Filter the entries for the word "Qemud". Copy each line that has it.

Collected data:
══════════

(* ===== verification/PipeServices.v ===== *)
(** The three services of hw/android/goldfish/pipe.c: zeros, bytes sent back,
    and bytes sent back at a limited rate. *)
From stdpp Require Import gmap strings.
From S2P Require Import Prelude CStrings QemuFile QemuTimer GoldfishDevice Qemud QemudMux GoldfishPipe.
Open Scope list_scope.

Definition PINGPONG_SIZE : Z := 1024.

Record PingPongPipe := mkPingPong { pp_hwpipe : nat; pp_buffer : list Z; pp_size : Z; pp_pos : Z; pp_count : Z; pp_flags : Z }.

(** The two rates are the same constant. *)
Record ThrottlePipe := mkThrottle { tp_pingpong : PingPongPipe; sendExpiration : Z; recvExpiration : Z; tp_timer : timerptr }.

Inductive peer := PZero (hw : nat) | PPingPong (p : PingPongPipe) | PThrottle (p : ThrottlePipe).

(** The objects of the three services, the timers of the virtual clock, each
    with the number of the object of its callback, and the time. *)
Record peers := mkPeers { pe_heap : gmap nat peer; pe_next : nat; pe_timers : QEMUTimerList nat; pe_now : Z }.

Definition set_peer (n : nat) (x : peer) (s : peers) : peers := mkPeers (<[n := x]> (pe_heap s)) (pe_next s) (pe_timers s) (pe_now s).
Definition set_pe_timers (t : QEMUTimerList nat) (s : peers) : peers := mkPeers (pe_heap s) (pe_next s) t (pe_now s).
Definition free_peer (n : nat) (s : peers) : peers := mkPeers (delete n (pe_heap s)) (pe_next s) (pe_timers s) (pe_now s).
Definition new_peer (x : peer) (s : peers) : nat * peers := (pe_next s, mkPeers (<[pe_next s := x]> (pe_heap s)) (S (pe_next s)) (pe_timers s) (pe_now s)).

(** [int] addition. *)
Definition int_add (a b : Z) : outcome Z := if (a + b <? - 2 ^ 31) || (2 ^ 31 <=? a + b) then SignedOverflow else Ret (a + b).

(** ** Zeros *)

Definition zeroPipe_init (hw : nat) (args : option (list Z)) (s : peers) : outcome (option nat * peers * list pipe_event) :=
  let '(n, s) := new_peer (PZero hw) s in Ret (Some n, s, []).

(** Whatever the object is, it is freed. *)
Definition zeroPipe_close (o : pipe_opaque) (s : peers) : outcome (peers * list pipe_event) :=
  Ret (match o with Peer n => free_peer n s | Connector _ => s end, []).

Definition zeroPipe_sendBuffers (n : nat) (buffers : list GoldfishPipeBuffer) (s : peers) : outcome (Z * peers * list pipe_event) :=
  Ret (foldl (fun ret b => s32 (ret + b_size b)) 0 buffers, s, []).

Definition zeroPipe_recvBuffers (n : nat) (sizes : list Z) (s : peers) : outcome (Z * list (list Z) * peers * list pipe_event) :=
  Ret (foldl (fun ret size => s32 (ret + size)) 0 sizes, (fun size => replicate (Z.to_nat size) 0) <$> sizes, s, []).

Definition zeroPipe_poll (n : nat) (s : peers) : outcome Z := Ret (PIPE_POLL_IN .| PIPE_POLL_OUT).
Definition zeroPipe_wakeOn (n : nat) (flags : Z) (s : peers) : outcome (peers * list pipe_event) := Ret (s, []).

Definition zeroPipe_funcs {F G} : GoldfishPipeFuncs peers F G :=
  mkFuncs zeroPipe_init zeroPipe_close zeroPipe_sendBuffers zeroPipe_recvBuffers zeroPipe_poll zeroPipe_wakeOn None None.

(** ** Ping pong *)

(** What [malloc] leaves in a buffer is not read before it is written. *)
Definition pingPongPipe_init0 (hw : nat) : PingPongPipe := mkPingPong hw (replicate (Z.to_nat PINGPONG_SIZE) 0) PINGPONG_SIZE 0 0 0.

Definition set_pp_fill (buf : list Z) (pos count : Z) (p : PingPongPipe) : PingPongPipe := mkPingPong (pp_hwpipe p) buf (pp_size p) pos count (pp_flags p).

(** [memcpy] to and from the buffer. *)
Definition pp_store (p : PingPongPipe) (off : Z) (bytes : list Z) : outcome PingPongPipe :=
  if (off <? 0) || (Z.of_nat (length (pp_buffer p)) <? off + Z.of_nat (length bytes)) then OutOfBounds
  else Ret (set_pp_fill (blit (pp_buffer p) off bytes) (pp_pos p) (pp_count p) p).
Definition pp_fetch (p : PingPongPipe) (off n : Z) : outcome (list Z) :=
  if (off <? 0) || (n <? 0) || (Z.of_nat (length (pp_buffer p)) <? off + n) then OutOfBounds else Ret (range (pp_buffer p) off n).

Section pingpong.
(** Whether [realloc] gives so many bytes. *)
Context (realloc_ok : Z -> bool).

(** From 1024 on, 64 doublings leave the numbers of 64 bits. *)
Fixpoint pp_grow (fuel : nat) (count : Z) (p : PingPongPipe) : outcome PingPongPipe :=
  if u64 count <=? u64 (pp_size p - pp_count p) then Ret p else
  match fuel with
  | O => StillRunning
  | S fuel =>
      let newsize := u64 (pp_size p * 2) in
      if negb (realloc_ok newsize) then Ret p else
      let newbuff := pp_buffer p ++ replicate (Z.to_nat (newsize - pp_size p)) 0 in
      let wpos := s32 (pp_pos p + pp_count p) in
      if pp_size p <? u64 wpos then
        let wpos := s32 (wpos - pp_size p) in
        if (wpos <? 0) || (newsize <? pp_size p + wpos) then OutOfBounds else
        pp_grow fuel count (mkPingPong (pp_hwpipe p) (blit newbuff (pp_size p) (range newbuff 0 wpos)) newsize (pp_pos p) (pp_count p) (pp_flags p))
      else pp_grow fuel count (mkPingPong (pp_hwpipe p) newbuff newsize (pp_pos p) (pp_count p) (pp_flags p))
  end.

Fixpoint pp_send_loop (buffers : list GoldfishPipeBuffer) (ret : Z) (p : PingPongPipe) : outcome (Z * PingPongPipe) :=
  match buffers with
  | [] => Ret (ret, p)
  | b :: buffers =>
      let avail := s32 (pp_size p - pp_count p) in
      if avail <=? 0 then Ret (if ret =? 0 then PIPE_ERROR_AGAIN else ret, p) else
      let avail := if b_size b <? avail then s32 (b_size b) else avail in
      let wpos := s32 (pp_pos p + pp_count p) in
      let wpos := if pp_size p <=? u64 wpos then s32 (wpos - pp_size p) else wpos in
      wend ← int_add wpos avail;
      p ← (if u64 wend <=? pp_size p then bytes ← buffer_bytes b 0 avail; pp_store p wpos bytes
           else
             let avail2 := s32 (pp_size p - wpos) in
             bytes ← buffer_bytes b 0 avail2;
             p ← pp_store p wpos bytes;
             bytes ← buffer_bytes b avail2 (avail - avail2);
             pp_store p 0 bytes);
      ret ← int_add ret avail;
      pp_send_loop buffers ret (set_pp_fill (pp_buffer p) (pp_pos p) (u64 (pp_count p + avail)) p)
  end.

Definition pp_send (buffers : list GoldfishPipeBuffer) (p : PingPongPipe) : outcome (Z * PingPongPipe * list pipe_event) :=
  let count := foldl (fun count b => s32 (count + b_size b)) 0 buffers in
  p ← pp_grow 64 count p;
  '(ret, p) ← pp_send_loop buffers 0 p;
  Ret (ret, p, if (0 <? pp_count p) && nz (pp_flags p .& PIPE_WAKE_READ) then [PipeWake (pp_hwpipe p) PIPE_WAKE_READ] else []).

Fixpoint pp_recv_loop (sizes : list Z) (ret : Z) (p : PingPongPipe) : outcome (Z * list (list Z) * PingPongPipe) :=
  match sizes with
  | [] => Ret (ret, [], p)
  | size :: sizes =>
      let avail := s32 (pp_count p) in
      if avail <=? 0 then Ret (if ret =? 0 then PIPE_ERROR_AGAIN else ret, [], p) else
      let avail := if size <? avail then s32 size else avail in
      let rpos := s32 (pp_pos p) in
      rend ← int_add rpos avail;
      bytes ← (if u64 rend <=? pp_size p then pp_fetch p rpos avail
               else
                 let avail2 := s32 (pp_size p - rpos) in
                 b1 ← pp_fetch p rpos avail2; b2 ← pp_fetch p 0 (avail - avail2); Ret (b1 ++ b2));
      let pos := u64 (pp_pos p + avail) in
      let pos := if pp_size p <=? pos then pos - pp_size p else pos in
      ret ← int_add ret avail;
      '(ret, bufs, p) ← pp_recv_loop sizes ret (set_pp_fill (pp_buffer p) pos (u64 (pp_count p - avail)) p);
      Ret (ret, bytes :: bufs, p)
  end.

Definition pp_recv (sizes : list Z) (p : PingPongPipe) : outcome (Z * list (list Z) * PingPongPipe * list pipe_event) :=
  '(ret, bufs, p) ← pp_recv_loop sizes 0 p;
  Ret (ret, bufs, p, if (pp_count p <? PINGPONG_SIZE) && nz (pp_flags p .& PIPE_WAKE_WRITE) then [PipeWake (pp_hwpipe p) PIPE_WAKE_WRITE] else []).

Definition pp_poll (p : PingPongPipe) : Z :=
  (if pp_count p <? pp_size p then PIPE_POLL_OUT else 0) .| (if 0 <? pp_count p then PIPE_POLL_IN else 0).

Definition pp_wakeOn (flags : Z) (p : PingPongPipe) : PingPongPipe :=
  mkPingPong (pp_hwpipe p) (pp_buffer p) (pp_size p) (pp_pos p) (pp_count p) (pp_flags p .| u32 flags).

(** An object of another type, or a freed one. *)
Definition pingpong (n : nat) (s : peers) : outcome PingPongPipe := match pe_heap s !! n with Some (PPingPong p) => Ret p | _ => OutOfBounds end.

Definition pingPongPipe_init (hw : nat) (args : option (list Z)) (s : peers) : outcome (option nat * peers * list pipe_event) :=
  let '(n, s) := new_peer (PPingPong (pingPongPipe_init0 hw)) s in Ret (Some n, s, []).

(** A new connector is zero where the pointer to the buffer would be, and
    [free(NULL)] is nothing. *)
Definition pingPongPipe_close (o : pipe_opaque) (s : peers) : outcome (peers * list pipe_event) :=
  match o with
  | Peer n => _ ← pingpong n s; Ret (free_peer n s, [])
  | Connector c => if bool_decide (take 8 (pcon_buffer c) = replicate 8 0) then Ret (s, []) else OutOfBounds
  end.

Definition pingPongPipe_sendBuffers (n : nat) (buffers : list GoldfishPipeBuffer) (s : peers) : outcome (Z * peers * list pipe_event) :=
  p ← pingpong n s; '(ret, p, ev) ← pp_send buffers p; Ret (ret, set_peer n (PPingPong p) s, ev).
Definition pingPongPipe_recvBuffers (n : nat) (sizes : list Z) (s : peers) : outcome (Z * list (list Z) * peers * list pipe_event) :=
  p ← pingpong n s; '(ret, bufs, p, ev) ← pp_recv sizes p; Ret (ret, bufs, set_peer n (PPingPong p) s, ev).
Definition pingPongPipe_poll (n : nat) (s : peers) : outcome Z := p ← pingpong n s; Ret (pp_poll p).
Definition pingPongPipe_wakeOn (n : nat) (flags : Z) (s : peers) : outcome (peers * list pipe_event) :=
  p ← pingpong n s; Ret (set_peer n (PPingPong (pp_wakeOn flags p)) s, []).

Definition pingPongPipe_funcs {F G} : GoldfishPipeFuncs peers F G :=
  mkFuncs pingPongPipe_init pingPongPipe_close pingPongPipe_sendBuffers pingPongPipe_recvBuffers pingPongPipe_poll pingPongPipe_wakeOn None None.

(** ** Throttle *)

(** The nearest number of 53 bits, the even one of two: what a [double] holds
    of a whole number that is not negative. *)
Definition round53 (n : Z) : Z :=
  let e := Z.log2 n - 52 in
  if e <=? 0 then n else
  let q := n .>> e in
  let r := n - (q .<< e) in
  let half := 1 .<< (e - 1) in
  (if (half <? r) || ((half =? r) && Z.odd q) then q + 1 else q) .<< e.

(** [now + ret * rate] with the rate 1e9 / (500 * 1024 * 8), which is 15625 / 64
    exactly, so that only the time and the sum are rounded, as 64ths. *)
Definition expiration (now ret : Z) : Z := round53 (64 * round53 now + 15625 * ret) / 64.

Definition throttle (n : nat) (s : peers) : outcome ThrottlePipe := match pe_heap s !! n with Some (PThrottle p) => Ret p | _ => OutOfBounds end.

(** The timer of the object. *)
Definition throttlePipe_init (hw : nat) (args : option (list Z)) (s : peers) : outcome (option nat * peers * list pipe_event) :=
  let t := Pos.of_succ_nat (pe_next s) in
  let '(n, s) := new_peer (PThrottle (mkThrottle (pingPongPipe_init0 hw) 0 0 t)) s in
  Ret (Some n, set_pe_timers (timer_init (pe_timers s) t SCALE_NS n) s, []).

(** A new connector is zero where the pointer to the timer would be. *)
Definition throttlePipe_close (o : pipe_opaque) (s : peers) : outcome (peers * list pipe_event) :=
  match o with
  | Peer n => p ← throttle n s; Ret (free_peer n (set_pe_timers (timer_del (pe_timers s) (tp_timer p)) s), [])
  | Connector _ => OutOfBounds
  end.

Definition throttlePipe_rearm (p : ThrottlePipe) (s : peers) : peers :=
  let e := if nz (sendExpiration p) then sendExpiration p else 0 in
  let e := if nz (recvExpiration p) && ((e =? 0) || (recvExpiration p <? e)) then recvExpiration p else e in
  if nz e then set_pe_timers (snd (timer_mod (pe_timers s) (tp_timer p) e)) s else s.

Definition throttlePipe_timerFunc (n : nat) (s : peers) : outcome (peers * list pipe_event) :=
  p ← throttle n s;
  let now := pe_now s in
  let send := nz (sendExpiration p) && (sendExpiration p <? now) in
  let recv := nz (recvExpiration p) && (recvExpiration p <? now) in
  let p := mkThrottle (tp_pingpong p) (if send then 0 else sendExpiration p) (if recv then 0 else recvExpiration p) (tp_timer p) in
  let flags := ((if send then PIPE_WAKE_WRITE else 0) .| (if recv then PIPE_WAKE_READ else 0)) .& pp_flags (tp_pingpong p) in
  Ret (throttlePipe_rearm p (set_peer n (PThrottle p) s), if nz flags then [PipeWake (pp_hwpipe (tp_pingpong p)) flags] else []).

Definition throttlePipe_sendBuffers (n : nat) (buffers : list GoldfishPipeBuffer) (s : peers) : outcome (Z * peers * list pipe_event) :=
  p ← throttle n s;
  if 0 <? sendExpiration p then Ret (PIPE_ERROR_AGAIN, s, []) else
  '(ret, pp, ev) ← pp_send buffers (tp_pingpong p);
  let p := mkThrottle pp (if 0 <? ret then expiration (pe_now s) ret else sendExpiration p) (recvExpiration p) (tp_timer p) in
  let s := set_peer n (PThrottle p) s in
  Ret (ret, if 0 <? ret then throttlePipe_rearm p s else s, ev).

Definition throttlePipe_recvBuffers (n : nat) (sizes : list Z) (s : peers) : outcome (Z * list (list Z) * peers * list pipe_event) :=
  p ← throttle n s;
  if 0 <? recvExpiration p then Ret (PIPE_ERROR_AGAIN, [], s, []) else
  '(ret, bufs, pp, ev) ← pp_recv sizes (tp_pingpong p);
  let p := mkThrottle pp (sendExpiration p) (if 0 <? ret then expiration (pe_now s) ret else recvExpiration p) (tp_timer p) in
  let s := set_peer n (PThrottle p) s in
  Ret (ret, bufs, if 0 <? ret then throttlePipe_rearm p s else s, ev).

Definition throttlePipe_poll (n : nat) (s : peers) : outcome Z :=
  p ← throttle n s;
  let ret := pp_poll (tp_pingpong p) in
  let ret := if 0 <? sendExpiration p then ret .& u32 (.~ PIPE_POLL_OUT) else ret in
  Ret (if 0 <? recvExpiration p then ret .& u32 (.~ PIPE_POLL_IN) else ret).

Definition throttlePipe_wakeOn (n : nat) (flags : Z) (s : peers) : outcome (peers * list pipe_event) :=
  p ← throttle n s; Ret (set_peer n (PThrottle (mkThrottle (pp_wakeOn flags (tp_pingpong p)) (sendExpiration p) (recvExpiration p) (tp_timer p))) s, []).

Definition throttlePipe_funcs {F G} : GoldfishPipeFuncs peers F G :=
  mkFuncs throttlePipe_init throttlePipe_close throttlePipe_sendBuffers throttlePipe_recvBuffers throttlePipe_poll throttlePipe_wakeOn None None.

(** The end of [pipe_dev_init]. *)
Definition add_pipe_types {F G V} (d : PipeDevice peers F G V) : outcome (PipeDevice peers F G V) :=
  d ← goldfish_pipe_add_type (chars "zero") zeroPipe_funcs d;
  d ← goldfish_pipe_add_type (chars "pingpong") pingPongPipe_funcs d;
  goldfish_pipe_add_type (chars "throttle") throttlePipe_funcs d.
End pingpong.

══════════

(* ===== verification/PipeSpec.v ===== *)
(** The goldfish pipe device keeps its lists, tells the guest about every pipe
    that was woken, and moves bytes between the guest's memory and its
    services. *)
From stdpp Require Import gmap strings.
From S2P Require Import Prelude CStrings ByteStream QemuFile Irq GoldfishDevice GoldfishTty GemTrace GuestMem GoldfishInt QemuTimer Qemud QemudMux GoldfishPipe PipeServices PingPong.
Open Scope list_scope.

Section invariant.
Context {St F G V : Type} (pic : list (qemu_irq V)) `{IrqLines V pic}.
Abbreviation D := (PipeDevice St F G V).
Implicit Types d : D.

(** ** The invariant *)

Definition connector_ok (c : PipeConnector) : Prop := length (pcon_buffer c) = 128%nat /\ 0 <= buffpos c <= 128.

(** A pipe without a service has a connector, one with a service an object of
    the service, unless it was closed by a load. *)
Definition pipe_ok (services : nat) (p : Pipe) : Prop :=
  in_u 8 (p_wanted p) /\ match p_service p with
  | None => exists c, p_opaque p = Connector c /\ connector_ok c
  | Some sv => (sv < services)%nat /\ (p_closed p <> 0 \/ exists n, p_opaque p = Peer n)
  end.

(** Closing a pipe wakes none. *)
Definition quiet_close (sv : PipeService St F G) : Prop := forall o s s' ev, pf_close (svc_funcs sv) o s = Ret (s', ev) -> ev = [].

══════════

EXERCISE OUTPUT:
From S2P Require Import Prelude CStrings QemuFile QemuTimer GoldfishDevice Qemud QemudMux GoldfishPipe.
From S2P Require Import Prelude CStrings ByteStream QemuFile Irq GoldfishDevice GoldfishTty GemTrace GuestMem GoldfishInt QemuTimer Qemud QemudMux GoldfishPipe PipeServices PingPong.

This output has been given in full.